Researcher: Rui Qin, PhD

Thesis defense: 2016

First promotor: Prof. Ben Maassen, PhD (Linguistics, RuG)

Collaborators: Martijn Wieling, PhD

Funding: CSC

Developmental dyslexia is a neurobiologically based learning disorder that impairs a child’s ability to read and write. To minimize the detrimental effects of dyslexia, it is important to provide optimal intervention at the youngest possible age. Early diagnosis of dyslexia, which is a prerequisite for early intervention, is thus called for. In this light, event-related potentials (ERPs), i.e., electrical brain responses registered at the scalp, are particularly useful in distinguishing poor from normal readers at the initial stage of reading acquisition.
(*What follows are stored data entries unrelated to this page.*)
Definition parse_number (s : string) : option (value * string) :=
  let (sign, s1) :=
    match s with
    | String "-" r => ("-", r)
    | _ => ("", s)
    end in
  match parse_int_part s1 with
  | None => None
  | Some (ds, s2) =>
      let (frac, s3) := parse_frac s2 in
      let (ex, s4) := parse_exp s3 in
      match frac, ex with
      | EmptyString, EmptyString =>
          let n := digits_value ds 0 in
          Some (VInt (if truthy_str sign then - n else n), s4)
      | _, _ => Some (VFloat (sign ++ ds ++ frac ++ ex), s4)
      end
  end.

(** [strip_prefix p s]: what follows [p] in [s], when [s] begins with [p]. *)
Fixpoint strip_prefix (p s : string) : option string :=
  match p, s with
  | EmptyString, _ => Some s
  | String a p', String b s' =>
      if Ascii.eqb a b then strip_prefix p' s' else None
  | _, _ => None
  end.

Definition parse_literal (s : string) : option (value * string) :=
  match strip_prefix "null" s with
  | Some r => Some (VNone, r)
  | None =>
  match strip_prefix "true" s with
  | Some r => Some (VBool true, r)
  | None =>
  match strip_prefix "false" s with
  | Some r => Some (VBool false, r)
  | None =>
  match strip_prefix "NaN" s with
  | Some r => Some (VFloat "NaN", r)
  | None =>
  match strip_prefix "Infinity" s with
  | Some r => Some (VFloat "Infinity", r)
  | None =>
  match strip_prefix "-Infinity" s with
  | Some r => Some (VFloat "-Infinity", r)
  | None => parse_number s
  end end end end end end.

(** A later pair with a key already present replaces its value in place,
    as building a [dict] from the pairs does. *)
Fixpoint dict_set (k : string) (v : value) (d : dict) : dict :=
  match d with
  | [] => [(k, v)]
  | (k', v') :: d' =>
      if String.eqb k k' then (k, v) :: d' else (k', v') :: dict_set k v d'
  end.

Fixpoint parse_value (fuel : nat) (s : string) : option (value * string) :=
  match fuel with
  | O => None
  | S f =>
      match skip_ws s with
      | String c rest =>
          if (nat_of_ascii c =? 34)%nat then
            match parse_string_body rest with
            | Some (str, r) => Some (VStr str, r)
            | None => None
            end
          else if Ascii.eqb c "[" then
            match skip_ws rest with
            | String "]" r => Some (VList [], r)
            | _ => parse_elements f rest []
            end
          else if Ascii.eqb c "{" then
            match skip_ws rest with
            | String "}" r => Some (VDict [], r)
            | _ => parse_members f rest []
            end
          else parse_literal (String c rest)
      | EmptyString => None
      end
  end

with parse_elements (fuel : nat) (s : string) (acc : list value)
  : option (value * string) :=
  match fuel with
  | O => None
  | S f =>
      match parse_value f s with
      | Some (v, r) =>
          match skip_ws r with
          | String "," r' => parse_elements f r' (acc ++ [v])
          | String "]" r' => Some (VList (acc ++ [v]), r')
          | _ => None
          end
      | None => None
      end
  end

with parse_members (fuel : nat) (s : string) (acc : dict)
  : option (value * string) :=
  match fuel with
  | O => None
  | S f =>
      match skip_ws s with
      | String q s1 =>
          if (nat_of_ascii q =? 34)%nat then
            match parse_string_body s1 with
            | Some (k, s2) =>
                match skip_ws s2 with
                | String ":" s3 =>
                    match parse_value f s3 with
                    | Some (v, r) =>
                        match skip_ws r with
                        | String "," r' => parse_members f r' (dict_set k v acc)
                        | String "}" r' => Some (VDict (dict_set k v acc), r')
                        | _ => None
                        end
                    | None => None
                    end
                | _ => None
                end
            | None => None
            end
          else None
      | EmptyString => None
      end
  end.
In the current PhD project, we therefore use ERPs to investigate early neurophysiological markers of dyslexia in beginning readers of Dutch (second graders). Specifically, we have focused on two lines of research, i.e., visual word recognition and auditory discrimination.
Overall, our findings suggest that the N170 print-tuning effect, which indexes the efficacy of visual word recognition, is a valid neurophysiological indicator of dyslexia, one that can be readily elicited by implicit reading tasks and robustly detected at the individual level. On the other hand, the relation between reading ability and the mismatch negativity, which indexes the accuracy of auditory discrimination, is less systematic, and is highly dependent on a series of methodological factors. All in all, the outcome of this thesis contributes to the understanding of the neurobiology of normal and impaired reading acquisition.